PDI Group has been a fixture of Quebec’s complex printing industry since Phipps Dickson and Integria merged in 2007. After introducing the PDI branding in 2008, the company has grown to encompass pre-media, offset and digital print production, web-to-print, as well as fulfilment, warehousing and direct mail services. Last fall its subsidiary, PDI Large Format Solutions, became the first business in the country to install both the flatbed/roll-fed EFI VUTEk h3 superwide-format LED printer and the new EFI VUTEk 3r+ roll-to-roll LED printer. It also installed an EFI VUTEk FabriVU 340i soft signage printer. PrintAction spoke to Jamie Barbieri, President of PDI Group, to discuss the Quebec landscape.
PA: What is the greatest strength of Quebec’s printing community?
JB: If you look at its history, Quebec has had some of the largest printers in the world, certainly in North America. In Quebec, it has the headquarters of Quebecor and TC Transcontinental. Those large players have exited, for the most part, the commercial printing world. But there is still a fair amount of capacity in Quebec and a lot of the sales that Quebec printers deal with are export sales to other provinces or even other countries, whether it’s the United States, South America or Europe.
PA: What are some challenges it faces?
JB: The biggest challenge in Quebec right now is labour. Printers located in metropolitan cities, like Quebec City or Montreal, have access to a certain labour pool, but if you are in regions up north, you basically have no labour pool. There’s a program we are embarking on in Quebec that encompasses all the printers in a real collaborative effort to change that.
Printing is an old business; it’s a fragmented business. It has been slighted by probably everybody – including the financial community – in terms of its ability to survive the digital age. In retrospect, the printing industry itself has not done a great job in marketing how far it has come. Businesses are stronger today than they were 10 years ago and print is far from dead, but there is still the misconception that print is suffering. Even though print contributes significantly to the Quebec economy, young people are not encouraged to go into this world and it is unfortunate.
PA: What capital equipment investments are taking place in Quebec?
JB: There has been a number of new presses installed over the last two years. PDI has already spent probably $3 million last year, we’re probably going to spend another $5 million this year. And my competitors are doing the same. It’s a good sign that the industry has settled down and folks are starting to rebuild and invest in the future. It’s a great indication that the market in Quebec is moving in the right [direction].
PA: What print markets are gaining traction?
JB: I think retail is a big one. Everything that is consumer-based goes through seasons, but if you look at packaging, a lot of these retailers are the ones buying up most of the product. Whether it’s in stores or for promotional messaging, that is the hot market right now. There are a bunch of compliance markets as well that are interesting, but they are shrinking. Whether it’s pharmaceutical or financial banking, those markets are going digital and that leaves print out in the cold a bit. The pharmaceutical companies are cutting down on the number of detail or sales aids they print for their sales force because they are putting all that stuff on a tablet instead. They’re really emphasizing the use of electronic media as opposed to printed media to get the message across.

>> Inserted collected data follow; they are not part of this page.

(* ===== verification/AgentDocument.v ===== *)
(** * The documents of an agent
      (src/core/agentdp-core/src/agent/status.rs, document.rs, and
      src/apps/agentdp-server/src/agent/wait.rs)

    What a user wants of an agent and what the server has made of it are two
    documents, one for the agent and one for each instance, each with a [spec]
    and a [status].  A change of the desired state raises the generation; the
    status says which generation has been observed.

    The template of the manifest, the state of the backend, its control channel
    and the seed files are data of other components: [AgentTypes] names them,
    and [ManifestRules] is what the manifest component promises.  The [kind]
    fields, which have one value each, are left out. *)
From S2P Require Import Prelude Text Ordered Fields BootPlan BootRun.
Local Open Scope Z_scope.

(** ** Interfaces *)
Class AgentTypes := {
  AgentSpec : Type;
  AgentSpec_eq_dec :: EqDecision AgentSpec;
  BackendState : Type;
  BackendState_eq_dec :: EqDecision BackendState;
  TailscaleServeState : Type;
  TailscaleServeState_eq_dec :: EqDecision TailscaleServeState;
  HealthcheckPlan : Type;
  HealthcheckPlan_eq_dec :: EqDecision HealthcheckPlan;
  InstanceControl : Type;
  SeedFile : Type;
}.

(** ** The manifest, as far as the documents look into it *)
Inductive AgentPhase := PhaseRunning | PhasePaused.
Inductive NetworkProtocol := Tcp | Udp.
Inductive NetworkAllow := AllowHosts (hosts : list str) | AllowAll.
Record GuestPort := { gp_guest : Z; gp_host : option Z; gp_protocol : NetworkProtocol }.

Section manifest.
Context `{AgentTypes}.

Record AgentDeploymentSpec := {
  dep_phase : AgentPhase;
  dep_replicas : Z;
  dep_template : AgentSpec;
}.

Record AgentManifest := {
  mf_api_version : str;
  mf_name : str;
  mf_spec : AgentDeploymentSpec;
}.
#[global] Instance eta_deployment : Eta AgentDeploymentSpec := λ r,
  Build_AgentDeploymentSpec (dep_phase r) (dep_replicas r) (dep_template r).
#[global] Instance eta_manifest : Eta AgentManifest := λ r,
  Build_AgentManifest (mf_api_version r) (mf_name r) (mf_spec r).
End manifest.

Definition lit : string → str := bytes_of.

Definition AGENTDP_API_VERSION : str := lit "agentdp.dev/v1alpha1".

Class ManifestRules `{AgentTypes} := {
  (** [manifest.validate()]: the messages, none when it succeeds *)
  validate : AgentManifest → list str;
  (** [spec.network.ports] and [spec.network.allow] *)
  network_ports : AgentSpec → gmap str GuestPort;
  network_allow : AgentSpec → NetworkAllow;
  (** [current.host_input_requirements().has_same_mediated_auth_bindings(&next)] *)
  same_mediated_auth_bindings : AgentSpec → AgentSpec → bool;
}.

(** ** Status of an instance (status.rs) *)
Inductive PortProtocolState := PortTcp | PortUdp.
Record PortMappingState := { pm_guest : Z; pm_host : option Z; pm_protocol : PortProtocolState }.

Inductive NetworkModeState := ModeUser | ModeMediated.
Inductive NetworkAllowState := StateAll | StatePublic | StateHosts (hosts : list str).

Record AgentInstanceNetworkStatus := {
  ns_state : str;
  ns_ready : bool;
  ns_host_ports : gmap str PortMappingState;
  ns_transport : option str;
  ns_generation : option Z;
  ns_started_unix_seconds : Z;
  ns_last_state_change_unix_seconds : Z;
  ns_last_transport_connect_unix_seconds : option Z;
  ns_last_guest_frame_unix_seconds : option Z;
  ns_last_host_frame_unix_seconds : option Z;
  ns_guest_frames_received : Z;
  ns_guest_bytes_received : Z;
  ns_host_frames_sent : Z;
  ns_host_bytes_sent : Z;
  ns_session_disconnects : Z;
  ns_connect_errors : Z;
  ns_egress_errors : Z;
  ns_network_event_drops : Z;
  ns_last_error : option str;
}.
#[export] Instance eta_network_status : Eta AgentInstanceNetworkStatus := λ r,
  Build_AgentInstanceNetworkStatus (ns_state r) (ns_ready r) (ns_host_ports r) (ns_transport r)
    (ns_generation r) (ns_started_unix_seconds r) (ns_last_state_change_unix_seconds r)
    (ns_last_transport_connect_unix_seconds r) (ns_last_guest_frame_unix_seconds r)
    (ns_last_host_frame_unix_seconds r) (ns_guest_frames_received r) (ns_guest_bytes_received r)
    (ns_host_frames_sent r) (ns_host_bytes_sent r) (ns_session_disconnects r) (ns_connect_errors r)
    (ns_egress_errors r) (ns_network_event_drops r) (ns_last_error r).

(** [AgentInstanceNetworkStatus::default] *)
Definition network_status_default : AgentInstanceNetworkStatus := {|
  ns_state := lit "starting"; ns_ready := false; ns_host_ports := ∅; ns_transport := None;
  ns_generation := None; ns_started_unix_seconds := 0; ns_last_state_change_unix_seconds := 0;
  ns_last_transport_connect_unix_seconds := None; ns_last_guest_frame_unix_seconds := None;
  ns_last_host_frame_unix_seconds := None; ns_guest_frames_received := 0; ns_guest_bytes_received := 0;
  ns_host_frames_sent := 0; ns_host_bytes_sent := 0; ns_session_disconnects := 0; ns_connect_errors := 0;
  ns_egress_errors := 0; ns_network_event_drops := 0; ns_last_error := None |}.

Record NetworkState := {
  nw_mode : NetworkModeState;
  nw_allow : NetworkAllowState;
  nw_ipv6_enabled : bool;
  nw_ports : gmap str PortMappingState;
  nw_runtime : option AgentInstanceNetworkStatus;
}.
#[export] Instance eta_network_state : Eta NetworkState := λ r,
  Build_NetworkState (nw_mode r) (nw_allow r) (nw_ipv6_enabled r) (nw_ports r) (nw_runtime r).

(** [NetworkAllowState::from] *)
Definition allow_state (allow : NetworkAllow) : NetworkAllowState :=
  match allow with
  | AllowAll => StateAll
  | AllowHosts [] => StatePublic
  | AllowHosts hosts => StateHosts hosts
  end.

Record GuestAccessState := { ga_user : str; ga_private_key : str; ga_public_key : str }.
#[export] Instance eta_guest_access : Eta GuestAccessState := λ r,
  Build_GuestAccessState (ga_user r) (ga_private_key r) (ga_public_key r).

Record ServiceStatus := { sv_url : option str; sv_host_port : Z; sv_guest_port : Z }.
Record HealthcheckStatus := {
  hc_name : str; hc_kind : str; hc_status : str; hc_reason : option str; hc_command : option str;
  hc_exit_status : option Z; hc_target : option str; hc_host : option str; hc_elapsed_ms : Z;
}.
Record ReadinessResult := {
  rr_ready : bool; rr_services : gmap str ServiceStatus; rr_healthchecks : list HealthcheckStatus;
}.
Record ReadinessState := { rd_ready : bool; rd_last_success_unix_seconds : Z; rd_result : ReadinessResult }.

Record ReconciliationState := {
  rc_stale : bool; rc_observed_status : str; rc_observed_pid : option Z; rc_reason : option str;
}.

Record AgentInstanceBootstrapState := {
  bt_attempt_epoch : option Z; bt_failure_count : Z; bt_last_failure_unix_seconds : Z;
  bt_next_retry_unix_seconds : Z; bt_last_error : str;
}.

PA: How has PDI strengthened its operations?
JB: PDI has gone the way of diversification over the last seven or eight years. We got into distribution and logistics, mailing and fulfilment, large-format printing and digital printing, all under one roof. We believe you [have to] wrap yourself around your customer. We have a very blue-chip customer list and we have grown by adding services.
PA: What would you recommend for companies that aren’t able to expand their offerings?

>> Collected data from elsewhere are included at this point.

Lemma sim_base_ends self self' task b' new l r :
  ag_tasks self = l ++ task :: r → base_ends (ag_base self) task b' new → ag_base self' = b' →
  ag_instances self' = ag_instances self → ag_tasks self' = new ++ l ++ r → sim self self'.
Proof. intros Hl He Hb Hi Ht. apply rtc_once. unfold protocol. rewrite Hb, Hi, Ht, Hl. by apply step_base_ends. Qed.
End claims.

Section completions.
Context `{ManifestRules} (env : Env) (self : RunningAgentState) (l r : list Task).
Context (Hok : protocol_ok (protocol self)).

(** A task of the base finds the base as it left it. *)
Lemma prepare_claim doc w g : ag_tasks self = l ++ PrepareBase doc w g :: r → ag_base self = Preparing w.
Proof.
  intros Ht. pose proof (base_claim self l r _ Hok Ht) as Hb.
  destruct (ag_base self); cbn in Hb; try (by apply slot_tasks_occupied in Hb);
    repeat match type of Hb with ex _ => let x := fresh in destruct Hb as [x Hb] | _ ∧ _ => destruct Hb as [Hb _] end;
    by apply slot_tasks_only in Hb as [? _]; simplify_eq.
Qed.

Lemma build_claim doc attempt p :
  ag_tasks self = l ++ BuildBase doc attempt p :: r → ag_base self = Building (ta_work_id attempt) (ta_generation attempt) (bp_key p).
Proof.
  intros Ht. pose proof (base_claim self l r _ Hok Ht) as Hb.
  destruct (ag_base self); cbn in Hb; try (by apply slot_tasks_occupied in Hb);
    repeat match type of Hb with ex _ => let x := fresh in destruct Hb as [x Hb] | _ ∧ _ => let Hk := fresh in destruct Hb as [Hb Hk] end;
    by apply slot_tasks_only in Hb as [? _]; simplify_eq.
Qed.

Lemma stop_base_claim doc w : ag_tasks self = l ++ StopBase doc w :: r → ag_base self = BaseStopping w.
Proof.
  intros Ht. pose proof (base_claim self l r _ Hok Ht) as Hb.
  destruct (ag_base self); cbn in Hb; try (by apply slot_tasks_occupied in Hb);
    repeat match type of Hb with ex _ => let x := fresh in destruct Hb as [x Hb] | _ ∧ _ => destruct Hb as [Hb _] end;
    by apply slot_tasks_only in Hb as [? _]; simplify_eq.
Qed.

(** The base is given, its task is over. *)
Lemma sim_base_over self' task b' :
  ag_tasks self = l ++ task :: r → base_ends (ag_base self) task b' [] → ag_base self' = b' →
  ag_instances self' = ag_instances self → ag_tasks self' = l ++ r → sim self self'.
Proof. intros. by eapply (sim_base_ends self self' task b' []). Qed.

Local Ltac base_over Ht Hb :=
  repeat first [apply sim_emit_warning | apply sim_emit];
  eapply (sim_base_over _ _ _ Ht); [|reflexivity..]; rewrite Hb; by constructor.

Lemma base_completion_steps task completion :
  ag_tasks self = l ++ task :: r → ends_with task (Some completion) → task_slot task = Some SlotBase →
  sim self (handle_work_completion env completion (without l r self)).
Proof.
  intros Ht Hend Hslot. destruct task; try done; inversion Hend; subst; cbn [handle_work_completion handle_base_completion];
    change (ag_base (without l r self)) with (ag_base self);
    [pose proof (prepare_claim _ _ _ Ht) as Hb|pose proof (prepare_claim _ _ _ Ht) as Hb
    |pose proof (build_claim _ _ _ Ht) as Hb|pose proof (build_claim _ _ _ Ht) as Hb
    |pose proof (stop_base_claim _ _ Ht) as Hb|pose proof (stop_base_claim _ _ Ht) as Hb];
    rewrite Hb; cbn [ta_work_id ta_generation bp_key]; rewrite ?Z.eqb_refl, ?bool_decide_eq_true_2 by done; cbn [negb andb].
  - case_match; [base_over Ht Hb|]. apply sim_emit.
    eapply (sim_base_ends _ _ _ _ [_] _ _ Ht); [|reflexivity..]. rewrite Hb. by constructor.
  - case_match; base_over Ht Hb.
  - repeat case_match; base_over Ht Hb.
  - case_match; base_over Ht Hb.
  - base_over Ht Hb.
  - base_over Ht Hb.
Qed.

(** ** Completions of instances *)
(** The handler finds the work its task was admitted for. *)
Lemma owns_does id instance work task kind :
  ri_work instance = Some work → does id work task → wk_kind work = kind →
  owns_work instance (task_work_id task) kind (wk_input_generation work) = true.
Proof. intros Hw Hd <-. unfold owns_work. rewrite Hw, bool_decide_eq_true_2 by done. destruct Hd; cbn; by rewrite !Z.eqb_refl. Qed.

Local Ltac not_ours := match goal with Hc : cleans _ _ _ _ |- _ =>
  destruct Hc as (_ & _ & _ & [(?&?&?&_&?&_)|(?&?&?&_&?&_)]); done end.

(** What a task without a claim of the cleanup has claimed *)
Lemma work_claim task id :
  ag_tasks self = l ++ task :: r → task_slot task = Some (SlotTransition id) →
  match task with CreateInstance _ _ _ _ | StopInstanceForDelete _ _ _ _ | RemoveInstanceFiles _ _ _ => False | _ => True end →
  ∃ instance work, running_instance self id = Some instance ∧ ri_work instance = Some work ∧ does id work task.
Proof.
  intros Ht Hs Hkind. destruct (transition_running self l r task Hok Ht id Hs) as (instance & work & Hi & Hw & [Hd|Hc]);
    [by destruct task|by eauto|].
  destruct Hc as (_ & _ & _ & [(?&?&?&_&->&_)|(?&?&?&_&->&_)]); done.
Qed.

Local Ltac find_work Ht id :=
  let Hs := fresh in let Hi := fresh "Hi" in let Hw := fresh "Hw" in let Hd := fresh "Hd" in
  destruct (work_claim _ id Ht eq_refl I) as (instance & work & Hi & Hw & Hd);
  change (running_instance (without l r self) id) with (running_instance self id); rewrite Hi;
  inversion Hd; subst; unfold owns_work, AgentHandlers.relevant; rewrite Hw; cbn [wk_id wk_kind wk_input_generation];
  rewrite ?Z.eqb_refl;
  repeat first [rewrite bool_decide_eq_true_2 by done | rewrite bool_decide_eq_false_2 by done]; cbn [negb andb orb].

Local Ltac work_over Ht Hi Hw Hd :=
  apply (sim_work_ends self l r _ Ht _ _ _ _ Hi Hw Hd); [reflexivity|]; first [left; reflexivity|right; reflexivity].

Lemma start_completion_steps ad d id w g outcome :
  ag_tasks self = l ++ StartInstance ad d id {| ta_work_id := w; ta_generation := g |} :: r →
  sim self (complete_instance_start id w g outcome (without l r self)).
Proof.
  intros Ht. unfold complete_instance_start. find_work Ht id.
  destruct (bo_result outcome); [destruct (cleaning_up instance), (_ =? _)|destruct (_ && _)]; work_over Ht Hi Hw Hd.
Qed.

Lemma reconcile_completion_steps ad d id w g outcome :
  ag_tasks self = l ++ ReconcileInstance ad d id {| ta_work_id := w; ta_generation := g |} :: r →
  sim self (complete_instance_reconcile id w g outcome (without l r self)).
Proof.
  intros Ht. unfold complete_instance_reconcile. find_work Ht id;
    (destruct (bo_result outcome) as [o|]; [destruct (_ =? _), (ro_mark_stopped o) eqn:Hs|destruct (_ =? _)]);
    cbn; try rewrite Hs; work_over Ht Hi Hw Hd.
Qed.

Lemma stop_completion_steps c agent d id w g c' outcome :
  ag_tasks self = l ++ StopInstance c agent d id {| ta_work_id := w; ta_generation := g |} :: r →
  sim self (complete_instance_stop id w g c' outcome (without l r self)).
Proof.
  intros Ht. unfold complete_instance_stop. find_work Ht id.
  destruct (st_result outcome) as [o|]; [|destruct (_ =? _)]; work_over Ht Hi Hw Hd.
Qed.

Lemma bootstrap_completion_steps ad c d id w g c' result :
  ag_tasks self = l ++ BootstrapInstance ad c d id {| ta_work_id := w; ta_generation := g |} :: r →
  sim self (bootstrap_finished env id w g c' result (without l r self)).
Proof.
  intros Ht. unfold bootstrap_finished. find_work Ht id.
  destruct (_ =? _), result as [serve|failure]; cbn [negb]; try apply sim_emit_instance; work_over Ht Hi Hw Hd.
Qed.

JB: You cannot do everything for everybody and ultimately, what’s going to happen is a customer will not – as good as you are – confide 100 percent of their purchasing to one vendor. It’s very rare for that to happen now. Partnerships between printers allow you to capture perhaps, a bigger volume of business. Partnerships can also take you into spaces you [might] not be able [to tap into] otherwise. For example, you can do the printing and someone else can do the distribution or different types of printing, like 3D printing or large-format printing. If you are a commercial printer and all you do is put ink on paper, you can’t survive on that alone. You need partners to help add value to your business. Partnerships can also give you access to different geographical markets, like from one province to another.